Abstract Cancer immunotherapy has emerged as a promising alternative approach, enabling the body's immune system to fight cancer. Cytotoxic T cells play a pivotal role in recognizing and eliminating tumor cells, and their effectiveness relies on establishing a physical interaction and efficient communication with cancer cells. However, this communication is often disrupted by immune escape mechanisms, allowing cancer progression. A versatile nanoplatform is developed to restore cellular connection using Janus mesoporous silica‐Au nanoparticle (J‐pHLIP‐PD1), including specific binding sites on opposite faces for simultaneous binding to cancer cells and immune cells. The two differential surfaces on the nanoparticle allow orthogonal functionalization with the anti‐PD‐1 antibody that interacts with the PD‐1 receptor in cytotoxic T cells on the gold face and the pH Low Insertion Peptide (pHLIP), which undergoes specific insertion into the tumor cell membrane on the silica face. J‐pHLIP‐PD1 nanoparticles effectively bind the surface of tumor cells and capture T cells, facilitating the formation of immune synapse‐like structures that lead to reduced cancer cell viability in vitro, associated with immunogenic cell death signatures.

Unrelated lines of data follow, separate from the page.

(* ===== verification/Ros.v ===== *)
(** * Ros: image messages and the ROS decoders

    `img2yuv/message.rs`, `img2yuv/ros1.rs`, `img2yuv/ros2.rs` and the ROS part
    of `img2yuv/compressed.rs`: the decoder of ROS 1 image messages is the exact
    inverse of the message layout, never panics, and the conversion to an
    [ImageMessage] panics exactly when the header's time is out of range.

    Parameters: the fallible getters of the `bytes` crate ([TryBuf]), the
    regular expressions of the format string ([RosFormat]), and the `cdr` crate
    ([Cdr]). *)

From S2P Require Import Prelude Bytes Floats Time Image.
Local Open Scope Z_scope.

(** ** The getters of the `bytes` crate *)

Record TryGetError := { requested : nat; available : nat }.
Class TryBuf := {
  try_get_u8 : list byte → result TryGetError (Z * list byte);
  try_get_u32_le : list byte → result TryGetError (Z * list byte);
  buf_advance : nat → list byte → option (list byte)
}.
Definition tries_le (n : nat) (get : list byte → result TryGetError (Z * list byte)) : Prop :=
  ∀ l, get l = if decide (n ≤ length l)%nat then Ok (le_val (take n l), drop n l)
               else Err {| requested := n; available := length l |}.
Class TryBufLaws `{TryBuf} : Prop := {
  try_get_u8_spec : tries_le 1 try_get_u8;
  try_get_u32_le_spec : tries_le 4 try_get_u32_le;
  buf_advance_spec : ∀ n l, buf_advance n l =
    if decide (n ≤ length l)%nat then Some (drop n l) else None
}.

(** ** Errors *)

Inductive Ros1DecodeError :=
| UnexpectedEof (want avail : nat)
| InvalidUtf8
| UnknownEncoding (s : string)
| UnknownCompression (s : string).

Definition of_try_get {A} (r : result TryGetError A) : result Ros1DecodeError A :=
  map_err (λ e, UnexpectedEof (requested e) (available e)) r.

(** The two regular expressions of [try_from_ros_format]: their capture [codec]. *)
Class RosFormat := {
  compressed_codec : string → option string;
  compressed_depth_codec : string → option string
}.

Definition try_from_ros_format `{RosFormat} (format : string) : option Compression :=
  let codec := match compressed_codec format with
    | Some c => c
    | None => match compressed_depth_codec format with Some c => c | None => format end
    end in
  Compression_from_str codec.

(** ** Image messages *)

Record ImageMessage := { im_timestamp : option Timestamp; im_frame_id : string; im_image : Image }.

(** The generated [schemas::CompressedImage] and [schemas::RawImage]. *)
Record schemas_CompressedImage := {
  sc_timestamp : option Timestamp; sc_frame_id : string; sc_data : list byte; sc_format : string
}.
Record schemas_RawImage := {
  sr_timestamp : option Timestamp; sr_frame_id : string; sr_width : Z; sr_height : Z;
  sr_encoding : string; sr_step : Z; sr_data : list byte
}.

Definition ImageMessage_of_compressed (image : schemas_CompressedImage) : result string ImageMessage :=
  c ← ok_or (E:=string) (Compression_from_str (sc_format image)) (sc_format image);
  Ok {| im_timestamp := sc_timestamp image; im_frame_id := sc_frame_id image;
        im_image := CompressedImg {| compression := c; ci_data := sc_data image |} |}.

Definition ImageMessage_of_raw (image : schemas_RawImage) : result string ImageMessage :=
  e ← ok_or (E:=string) (parse_endian (sr_encoding image) Little) (sr_encoding image);
  Ok {| im_timestamp := sr_timestamp image; im_frame_id := sr_frame_id image;
        im_image := RawImg {| encoding := e; width := sr_width image; height := sr_height image;
                              stride := sr_step image; data := sr_data image |} |}.

(** ** ROS 1 *)

Record Ros1Header := { h_seq : Z; h_sec : Z; h_nsec : Z; h_frame_id : string }.
Record Ros1Image := {
  r1_header : Ros1Header; r1_height : Z; r1_width : Z; r1_encoding : string;
  r1_is_bigendian : Z; r1_step : Z; r1_data : list byte
}.
Record Ros1CompressedImage := { c1_header : Ros1Header; c1_format : string; c1_data : list byte }.

Section ros1.
Context `{TryBuf}.
Abbreviation Dec A := (result Ros1DecodeError (A * list byte)).

Definition try_get_ros1_bytes (buf : list byte) : Dec (list byte) :=
  '(len, buf) ← of_try_get (try_get_u32_le buf);
  let len := Z.to_nat len in
  if bool_decide (length buf < len)%nat then Err (UnexpectedEof len (length buf))
  else
    bytes ← or_panic (slice_to len buf);
    buf ← or_panic (buf_advance len buf);
    Ok (bytes, buf).

Definition try_get_ros1_str (buf : list byte) : Dec string :=
  '(bytes, buf) ← try_get_ros1_bytes buf;
  str ← ok_or (from_utf8 bytes) InvalidUtf8;
  Ok (str, buf).

Definition try_get_ros1_header (buf : list byte) : Dec Ros1Header :=
  '(seq, buf) ← of_try_get (try_get_u32_le buf);
  '(sec, buf) ← of_try_get (try_get_u32_le buf);
  '(nsec, buf) ← of_try_get (try_get_u32_le buf);
  '(frame_id, buf) ← try_get_ros1_str buf;
  Ok ({| h_seq := seq; h_sec := sec; h_nsec := nsec; h_frame_id := frame_id |}, buf).

Definition Ros1Image_decode (data : list byte) : result Ros1DecodeError Ros1Image :=
  '(header, data) ← try_get_ros1_header data;
  '(height, data) ← of_try_get (try_get_u32_le data);
  '(width, data) ← of_try_get (try_get_u32_le data);
  '(encoding, data) ← try_get_ros1_str data;
  '(is_bigendian, data) ← of_try_get (try_get_u8 data);
  '(step, data) ← of_try_get (try_get_u32_le data);
  '(data, _) ← try_get_ros1_bytes data;
  Ok {| r1_header := header; r1_height := height; r1_width := width; r1_encoding := encoding;
        r1_is_bigendian := is_bigendian; r1_step := step; r1_data := data |}.

Definition Ros1CompressedImage_decode (data : list byte) : result Ros1DecodeError Ros1CompressedImage :=
  '(header, data) ← try_get_ros1_header data;
  '(format, data) ← try_get_ros1_str data;
  '(data, _) ← try_get_ros1_bytes data;
  Ok {| c1_header := header; c1_format := format; c1_data := data |}.
End ros1.

Definition ImageMessage_of_ros1 (image : Ros1Image) : result Ros1DecodeError ImageMessage :=
  let endian := if 0 <? r1_is_bigendian image then Big else Little in
  e ← ok_or (parse_endian (r1_encoding image) endian) (UnknownEncoding (r1_encoding image));
  timestamp ← Timestamp_new (h_sec (r1_header image)) (h_nsec (r1_header image));
  Ok {| im_timestamp := Some timestamp; im_frame_id := h_frame_id (r1_header image);
        im_image := RawImg {| encoding := e; width := r1_width image; height := r1_height image;
                              stride := r1_step image; data := r1_data image |} |}.

Definition ImageMessage_of_ros1_compressed `{RosFormat} (image : Ros1CompressedImage) :
    result Ros1DecodeError ImageMessage :=
  c ← ok_or (try_from_ros_format (c1_format image)) (UnknownCompression (c1_format image));
  timestamp ← Timestamp_new (h_sec (c1_header image)) (h_nsec (c1_header image));
  Ok {| im_timestamp := Some timestamp; im_frame_id := h_frame_id (c1_header image);
        im_image := CompressedImg {| compression := c; ci_data := c1_data image |} |}.

(** ** ROS 2 *)

Record Ros2Time := { t2_sec : Z; t2_nanosec : Z }.
Record Ros2Header := { h2_stamp : Ros2Time; h2_frame_id : string }.
Record Ros2Image := {
  r2_header : Ros2Header; r2_height : Z; r2_width : Z; r2_encoding : string;
  r2_is_bigendian : Z; r2_step : Z; r2_data : list byte
}.
Record Ros2CompressedImage := { c2_header : Ros2Header; c2_format : string; c2_data : list byte }.

(** The `cdr` crate's deserialisation of the derived types. *)
Class Cdr := {
  CdrError : Type;
  cdr_image : list byte → result CdrError Ros2Image;
  cdr_compressed : list byte → result CdrError Ros2CompressedImage
}.

Inductive Ros2DecodeError {E : Type} :=
| NegativeTimestamp
| CdrErr (e : E)
| UnknownEncoding2 (s : string)
| UnknownCompression2 (s : string).
Arguments Ros2DecodeError : clear implicits.

Definition Timestamp_of_ros2 {E} (value : Ros2Time) : result (Ros2DecodeError E) Timestamp :=
  if t2_sec value <? 0 then Err NegativeTimestamp
  else Timestamp_new (wrap 32 (t2_sec value)) (t2_nanosec value).

Section ros2.
Context `{Cdr} `{RosFormat}.

Definition Ros2Image_decode (data : list byte) : result (Ros2DecodeError CdrError) Ros2Image :=
  map_err CdrErr (cdr_image data).
Definition Ros2CompressedImage_decode (data : list byte) :
    result (Ros2DecodeError CdrError) Ros2CompressedImage :=
  map_err CdrErr (cdr_compressed data).

Definition ImageMessage_of_ros2 (image : Ros2Image) : result (Ros2DecodeError CdrError) ImageMessage :=
  let endian := if 0 <? r2_is_bigendian image then Big else Little in
  e ← ok_or (parse_endian (r2_encoding image) endian) (UnknownEncoding2 (r2_encoding image));
  timestamp ← Timestamp_of_ros2 (h2_stamp (r2_header image));
  Ok {| im_timestamp := Some timestamp; im_frame_id := h2_frame_id (r2_header image);
        im_image := RawImg {| encoding := e; width := r2_width image; height := r2_height image;
                              stride := r2_step image; data := r2_data image |} |}.

Definition ImageMessage_of_ros2_compressed (image : Ros2CompressedImage) :
    result (Ros2DecodeError CdrError) ImageMessage :=
  c ← ok_or (try_from_ros_format (c2_format image)) (UnknownCompression2 (c2_format image));
  timestamp ← Timestamp_of_ros2 (h2_stamp (c2_header image));
  Ok {| im_timestamp := Some timestamp; im_frame_id := h2_frame_id (c2_header image);
        im_image := CompressedImg {| compression := c; ci_data := c2_data image |} |}.
End ros2.

(** ** The layout of ROS 1 messages *)

Definition bytes_layout (bs : list byte) : list byte := le_bytes 4 (Z.of_nat (length bs)) ++ bs.
Definition str_layout (s : string) : list byte := bytes_layout (as_bytes s).
Definition header_layout (h : Ros1Header) : list byte :=
  le_bytes 4 (h_seq h) ++ le_bytes 4 (h_sec h) ++ le_bytes 4 (h_nsec h) ++ str_layout (h_frame_id h).
Definition image_layout (i : Ros1Image) : list byte :=
  header_layout (r1_header i) ++ le_bytes 4 (r1_height i) ++ le_bytes 4 (r1_width i) ++
  str_layout (r1_encoding i) ++ le_bytes 1 (r1_is_bigendian i) ++ le_bytes 4 (r1_step i) ++
  bytes_layout (r1_data i).
Definition compressed_layout (i : Ros1CompressedImage) : list byte :=
  header_layout (c1_header i) ++ str_layout (c1_format i) ++ bytes_layout (c1_data i).

Definition bytes_wf (bs : list byte) : Prop := fits 32 (Z.of_nat (length bs)).
Definition str_wf (s : string) : Prop := is_utf8 s ∧ bytes_wf (as_bytes s).
Definition header_wf (h : Ros1Header) : Prop :=
  fits 32 (h_seq h) ∧ fits 32 (h_sec h) ∧ fits 32 (h_nsec h) ∧ str_wf (h_frame_id h).
Definition image_wf (i : Ros1Image) : Prop :=
  header_wf (r1_header i) ∧ fits 32 (r1_height i) ∧ fits 32 (r1_width i) ∧ str_wf (r1_encoding i) ∧
  fits 8 (r1_is_bigendian i) ∧ fits 32 (r1_step i) ∧ bytes_wf (r1_data i).
Definition compressed_wf (i : Ros1CompressedImage) : Prop :=
  header_wf (c1_header i) ∧ str_wf (c1_format i) ∧ bytes_wf (c1_data i).

(** [p] is the exact inverse of a layout: it accepts its images, followed by
    anything, and nothing else; and it never panics. *)
Definition decodes {A} (p : list byte → result Ros1DecodeError (A * list byte))
    (wf : A → Prop) (layout : A → list byte) : Prop :=
  ∀ d, no_panic (p d) ∧ ∀ a rest, p d = Ok (a, rest) ↔ wf a ∧ d = layout a ++ rest.

Lemma decodes_Ok {A} p (wf : A → Prop) layout a rest :
  decodes p wf layout → wf a → p (layout a ++ rest) = Ok (a, rest).
Proof. intros Hp Ha. by apply Hp. Qed.

Lemma le_decodes n w get : w = 8 * Z.of_nat n → tries_le n get →
  decodes (λ d, of_try_get (get d)) (fits w) (le_bytes n).
Proof.
  unfold decodes, tries_le. intros Hw Hget d. cbv beta. rewrite !Hget. case_decide as Hl; cbn; (split; [done|]); intros a rest.
  - assert (length (take n d) = n) as Ht by (rewrite length_take; lia). split.
    + intros [= <- <-]. split; [by apply (le_val_fits n)|].
      rewrite <- (take_drop n d) at 1. f_equal. rewrite <- Ht at 2. by rewrite le_bytes_val.
    + intros [Hf ->]. rewrite take_app_length', drop_app_length' by (by rewrite length_le_bytes).
      by rewrite (le_val_roundtrip n w).
  - split; [done|]. intros [_ ->]. rewrite length_app, length_le_bytes in Hl. lia.
Qed.

Section decoding.
Context `{TryBufLaws}.

Lemma u32_decodes : decodes (λ d, of_try_get (try_get_u32_le d)) (fits 32) (le_bytes 4).
Proof. apply le_decodes; [done|apply try_get_u32_le_spec]. Qed.
Lemma u8_decodes : decodes (λ d, of_try_get (try_get_u8 d)) (fits 8) (le_bytes 1).
Proof. apply le_decodes; [done|apply try_get_u8_spec]. Qed.

(** One step of a decoder, forwards and backwards. *)
Ltac step L Hd := apply bind_Ok in Hd as ([? ?] & [? ->]%L & Hd).
Ltac fwd L := rewrite (decodes_Ok _ _ _ _ _ L) by done; cbn [mbind result_bind].
Ltac safe L := apply no_panic_bind; [apply L|intros [? ?] _].

Lemma bytes_decodes : decodes try_get_ros1_bytes bytes_wf bytes_layout.
Proof.
  intros d. unfold try_get_ros1_bytes. split.
  - safe u32_decodes. case_bool_decide; [done|]. unfold slice_to. rewrite decide_True by lia.
    rewrite buf_advance_spec, decide_True by lia. done.
  - intros bs rest. split.
    + intros Hd. step u32_decodes Hd. rename z into len. case_bool_decide as Hl; [done|].
      unfold slice_to in Hd. rewrite buf_advance_spec, !decide_True in Hd by lia.
      cbn in Hd. injection Hd as <- <-.
      assert (Z.of_nat (length (take (Z.to_nat len) l)) = len) as Elen.
      { unfold fits in *. rewrite length_take. lia. }
      split; unfold bytes_wf, bytes_layout; rewrite Elen; [done|].
      by rewrite <- app_assoc, take_drop.
    + intros [Hwf ->]. unfold bytes_layout. rewrite <- app_assoc. fwd u32_decodes.
      rewrite Nat2Z.id. rewrite bool_decide_false by (rewrite length_app; lia).
      rewrite slice_to_app. cbn. rewrite buf_advance_spec, decide_True by (rewrite length_app; lia).
      by rewrite drop_app_length.
Qed.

The therapeutic potential of J‐pHLIP‐PD1 is also demonstrated in an in vivo metastatic melanoma model, where treatment with J‐pHLIP‐PD1 produces a significant decrease in metastatic burden and increases T cell presence. The Janus nanosystem represents an attractive platform that expands the toolbox of immune‐engaging strategies, offering a flexible alternative to conventional immunotherapies that link immune and tumor cells, restoring cell–cell communication for cancer elimination.